[Material provided Boundary: Start]

Lemma tokens_at_justified history records index :
  records_ok records → (index ≤ length history)%nat →
  ∃ e, tokens_at history records index (prefix_bytes json_len history) = Some e
    ∧ justified records index e ∧ 0 ≤ tokens e ≤ U64_MAX.
Proof.
  intros Hrec Hindex. unfold tokens_at, justified.
  destruct (Nat.eqb_spec index 0) as [->|Hne].
  { eexists; split; [done|]. simpl. unfold U64_MAX. split; [by left|lia]. }
  destruct (prefix_lookup_some history index Hindex) as [at_b Hat].
  pose proof (prefix_mono history index index at_b at_b Hat Hat (le_n _)).
  case_bool_decide as Hnil.
  { apply length_zero_iff_nil in Hnil as ->. rewrite Hat. eexists; split; [done|]. simpl.
    pose proof (Z.div_le_upper_bound at_b 4 U64_MAX).
    pose proof (Z.div_pos at_b 4). unfold U64_MAX in *. repeat split; try done; lia. }
  assert (Hin : ∀ r, r ∈ records → 0 ≤ input_total_tokens r ≤ U64_MAX)
    by (by apply Forall_forall).
  destruct (List.find _ (rev records)) as [r|] eqn:Hexact.
  { apply find_rev_Some in Hexact as [Hr ?%Nat.eqb_eq]. eexists; split; [done|]. simpl.
    split; [right; eauto|by apply Hin]. }
  apply find_rev_None in Hexact.
  destruct (List.find _ (rev records)) as [lo|] eqn:Hlo,
    (List.find _ records) as [up|] eqn:Hup.
  - apply find_rev_Some in Hlo as [Hlo Hlt%Nat.ltb_lt].
    apply find_Some_elem in Hup as [Hup Hgt%Nat.ltb_lt].
    by apply (interpolated_at history records index at_b lo up).
  - apply find_rev_Some in Hlo as [Hlo Hlt%Nat.ltb_lt]. apply find_None_Forall in Hup.
    by apply (extrapolated_at history records index at_b lo).
  - apply find_Some_elem in Hup as [Hup Hgt%Nat.ltb_lt].
    by apply (proportional_at history records index at_b up).
  - apply find_rev_None in Hlo. apply find_None_Forall in Hup.
    destruct records as [|r ?]; [done|]. inversion_clear Hexact as [|?? He%Nat.eqb_neq].
    inversion_clear Hlo as [|?? Hl%Nat.ltb_ge]. inversion_clear Hup as [|?? Hu%Nat.ltb_ge]. lia.
Qed.

End estimate_lemmas.

(** ** The compaction cut: lemmas *)

Lemma ceil_div_bounds n d : 0 ≤ n → 0 < d →
  0 ≤ ceil_div_u128 n d ∧ n ≤ ceil_div_u128 n d * d ∧ (0 < n → (ceil_div_u128 n d - 1) * d < n).
Proof.
  intros. unfold ceil_div_u128. destruct (Z.eqb_spec n 0); [lia|].
  pose proof (Z.div_mod (n - 1) d). pose proof (Z.mod_pos_bound (n - 1) d).
  pose proof (Z.div_pos (n - 1) d). nia.
Qed.

(** The least number of bytes worth [retained] tokens at the rate of the whole history. *)
Lemma target_bounds total total_tokens retained :
  0 < total ≤ U64_MAX → 0 < retained < total_tokens →
  let rate := Z.max total_tokens (ceil_div_u128 total 4) in
  let target := target_retained_bytes total total_tokens retained in
  0 ≤ target ≤ total ∧ retained * total ≤ target * rate
  ∧ (target - 1) * rate < retained * total.
Proof.
  intros Ht Hr rate target.
  destruct (ceil_div_bounds total 4) as (H1 & H2 & H3); [lia..|]. specialize (H3 ltac:(lia)).
  assert (Hrate : Z.max total_tokens (as_u64 (ceil_div_u128 total 4)) = rate).
  { unfold rate. by rewrite as_u64_id by lia. }
  destruct (ceil_div_bounds (retained * total) rate) as (H4 & H5 & H6); [nia|lia|].
  specialize (H6 ltac:(nia)).
  assert (Htarget : target = Z.min (ceil_div_u128 (retained * total) rate) total).
  { unfold target, target_retained_bytes. rewrite Hrate, as_u64_id; [done|lia]. }
  clearbody target. subst target. destruct (Z.min_spec (ceil_div_u128 (retained * total) rate) total)
    as [[? ->]|[? ->]]; nia.
Qed.

Lemma cut_loop_spec total target l : ∀ k b0,
  target ≤ saturating_sub_u64 total b0 →
  ∃ j b, cut_loop total target (S k) k l = (k + j)%nat ∧ (b0 :: l) !! j = Some b
    ∧ target ≤ saturating_sub_u64 total b
    ∧ ∀ b', l !! j = Some b' → saturating_sub_u64 total b' < target.
Proof.
  induction l as [|b1 l IH]; intros k b0 H0; simpl.
  { exists 0%nat, b0. rewrite Nat.add_0_r. done. }
  destruct (Z.leb_spec target (saturating_sub_u64 total b1)) as [H1|H1].
  - destruct (IH (S k) b1 H1) as (j & b & -> & Hj & Hb & Hnext).
    exists (S j), b. split_and!; [lia|done..].
  - exists 0%nat, b0. rewrite Nat.add_0_r. split_and!; [done..|]. by intros ? [= <-].
Qed.

Lemma balance_loop_le history positions k : ∀ idx,
  (balance_loop history positions k idx ≤ idx)%nat.
Proof.
  induction k as [|k IH]; intros idx; cbn [balance_loop]; [lia|]. etrans; [apply IH|].
  destruct (Nat.leb_spec idx k); [|lia]. destruct (history !! k) as [[]|]; try lia.
  destruct (positions !! _) as [q|]; [destruct (Nat.ltb_spec q idx)|]; lia.
Qed.

Lemma balance_loop_above history positions k : ∀ idx,
  (k ≤ idx)%nat → balance_loop history positions k idx = idx.
Proof.
  induction k as [|k IH]; intros idx Hk; cbn [balance_loop]; [done|].
  destruct (Nat.leb_spec idx k); [lia|]. apply IH. lia.
Qed.

(** Every retained result's call position is retained. *)
Lemma balance_loop_pairs history positions k : ∀ idx j r p,
  (j < k)%nat → (balance_loop history positions k idx ≤ j)%nat →
  history !! j = Some (ToolResult r) → positions !! tr_call_id r = Some p →
  (balance_loop history positions k idx ≤ p)%nat.
Proof.
  induction k as [|k IH]; intros idx j r p Hjk Hle Hj Hp; [lia|]. cbn [balance_loop] in *.
  destruct (decide (j = k)) as [->|Hne]; [|eapply (IH _ j r); [lia|done..]].
  rewrite Hj in *. rewrite Hp in *. destruct (Nat.leb_spec idx k) as [Hik|Hik].
  - etrans; [apply balance_loop_le|]. destruct (Nat.ltb_spec p idx); lia.
  - rewrite balance_loop_above in Hle by lia. lia.
Qed.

[Material provided Boundary: End]

* Your objective *
The whole of the material above needs to be copied exactly.

* Result for this task *
Lemma tokens_at_justified history records index :
  records_ok records → (index ≤ length history)%nat →
  ∃ e, tokens_at history records index (prefix_bytes json_len history) = Some e
    ∧ justified records index e ∧ 0 ≤ tokens e ≤ U64_MAX.
Proof.
  intros Hrec Hindex. unfold tokens_at, justified.
  destruct (Nat.eqb_spec index 0) as [->|Hne].
  { eexists; split; [done|]. simpl. unfold U64_MAX. split; [by left|lia]. }
  destruct (prefix_lookup_some history index Hindex) as [at_b Hat].
  pose proof (prefix_mono history index index at_b at_b Hat Hat (le_n _)).
  case_bool_decide as Hnil.
  { apply length_zero_iff_nil in Hnil as ->. rewrite Hat. eexists; split; [done|]. simpl.
    pose proof (Z.div_le_upper_bound at_b 4 U64_MAX).
    pose proof (Z.div_pos at_b 4). unfold U64_MAX in *. repeat split; try done; lia. }
  assert (Hin : ∀ r, r ∈ records → 0 ≤ input_total_tokens r ≤ U64_MAX)
    by (by apply Forall_forall).
  destruct (List.find _ (rev records)) as [r|] eqn:Hexact.
  { apply find_rev_Some in Hexact as [Hr ?%Nat.eqb_eq]. eexists; split; [done|]. simpl.
    split; [right; eauto|by apply Hin]. }
  apply find_rev_None in Hexact.
  destruct (List.find _ (rev records)) as [lo|] eqn:Hlo,
    (List.find _ records) as [up|] eqn:Hup.
  - apply find_rev_Some in Hlo as [Hlo Hlt%Nat.ltb_lt].
    apply find_Some_elem in Hup as [Hup Hgt%Nat.ltb_lt].
    by apply (interpolated_at history records index at_b lo up).
  - apply find_rev_Some in Hlo as [Hlo Hlt%Nat.ltb_lt]. apply find_None_Forall in Hup.
    by apply (extrapolated_at history records index at_b lo).
  - apply find_Some_elem in Hup as [Hup Hgt%Nat.ltb_lt].
    by apply (proportional_at history records index at_b up).
  - apply find_rev_None in Hlo. apply find_None_Forall in Hup.
    destruct records as [|r ?]; [done|]. inversion_clear Hexact as [|?? He%Nat.eqb_neq].
    inversion_clear Hlo as [|?? Hl%Nat.ltb_ge]. inversion_clear Hup as [|?? Hu%Nat.ltb_ge]. lia.
Qed.

End estimate_lemmas.

(** ** The compaction cut: lemmas *)

Lemma ceil_div_bounds n d : 0 ≤ n → 0 < d →
  0 ≤ ceil_div_u128 n d ∧ n ≤ ceil_div_u128 n d * d ∧ (0 < n → (ceil_div_u128 n d - 1) * d < n).
Proof.
  intros. unfold ceil_div_u128. destruct (Z.eqb_spec n 0); [lia|].
  pose proof (Z.div_mod (n - 1) d). pose proof (Z.mod_pos_bound (n - 1) d).
  pose proof (Z.div_pos (n - 1) d). nia.
Qed.

(** The least number of bytes worth [retained] tokens at the rate of the whole history. *)
Lemma target_bounds total total_tokens retained :
  0 < total ≤ U64_MAX → 0 < retained < total_tokens →
  let rate := Z.max total_tokens (ceil_div_u128 total 4) in
  let target := target_retained_bytes total total_tokens retained in
  0 ≤ target ≤ total ∧ retained * total ≤ target * rate
  ∧ (target - 1) * rate < retained * total.
Proof.
  intros Ht Hr rate target.
  destruct (ceil_div_bounds total 4) as (H1 & H2 & H3); [lia..|]. specialize (H3 ltac:(lia)).
  assert (Hrate : Z.max total_tokens (as_u64 (ceil_div_u128 total 4)) = rate).
  { unfold rate. by rewrite as_u64_id by lia. }
  destruct (ceil_div_bounds (retained * total) rate) as (H4 & H5 & H6); [nia|lia|].
  specialize (H6 ltac:(nia)).
  assert (Htarget : target = Z.min (ceil_div_u128 (retained * total) rate) total).
  { unfold target, target_retained_bytes. rewrite Hrate, as_u64_id; [done|lia]. }
  clearbody target. subst target. destruct (Z.min_spec (ceil_div_u128 (retained * total) rate) total)
    as [[? ->]|[? ->]]; nia.
Qed.

Lemma cut_loop_spec total target l : ∀ k b0,
  target ≤ saturating_sub_u64 total b0 →
  ∃ j b, cut_loop total target (S k) k l = (k + j)%nat ∧ (b0 :: l) !! j = Some b
    ∧ target ≤ saturating_sub_u64 total b
    ∧ ∀ b', l !! j = Some b' → saturating_sub_u64 total b' < target.
Proof.
  induction l as [|b1 l IH]; intros k b0 H0; simpl.
  { exists 0%nat, b0. rewrite Nat.add_0_r. done. }
  destruct (Z.leb_spec target (saturating_sub_u64 total b1)) as [H1|H1].
  - destruct (IH (S k) b1 H1) as (j & b & -> & Hj & Hb & Hnext).
    exists (S j), b. split_and!; [lia|done..].
  - exists 0%nat, b0. rewrite Nat.add_0_r. split_and!; [done..|]. by intros ? [= <-].
Qed.

Lemma balance_loop_le history positions k : ∀ idx,
  (balance_loop history positions k idx ≤ idx)%nat.
Proof.
  induction k as [|k IH]; intros idx; cbn [balance_loop]; [lia|]. etrans; [apply IH|].
  destruct (Nat.leb_spec idx k); [|lia]. destruct (history !! k) as [[]|]; try lia.
  destruct (positions !! _) as [q|]; [destruct (Nat.ltb_spec q idx)|]; lia.
Qed.

Lemma balance_loop_above history positions k : ∀ idx,
  (k ≤ idx)%nat → balance_loop history positions k idx = idx.
Proof.
  induction k as [|k IH]; intros idx Hk; cbn [balance_loop]; [done|].
  destruct (Nat.leb_spec idx k); [lia|]. apply IH. lia.
Qed.

(** Every retained result's call position is retained. *)
Lemma balance_loop_pairs history positions k : ∀ idx j r p,
  (j < k)%nat → (balance_loop history positions k idx ≤ j)%nat →
  history !! j = Some (ToolResult r) → positions !! tr_call_id r = Some p →
  (balance_loop history positions k idx ≤ p)%nat.
Proof.
  induction k as [|k IH]; intros idx j r p Hjk Hle Hj Hp; [lia|]. cbn [balance_loop] in *.
  destruct (decide (j = k)) as [->|Hne]; [|eapply (IH _ j r); [lia|done..]].
  rewrite Hj in *. rewrite Hp in *. destruct (Nat.leb_spec idx k) as [Hik|Hik].
  - etrans; [apply balance_loop_le|]. destruct (Nat.ltb_spec p idx); lia.
  - rewrite balance_loop_above in Hle by lia. lia.
Qed.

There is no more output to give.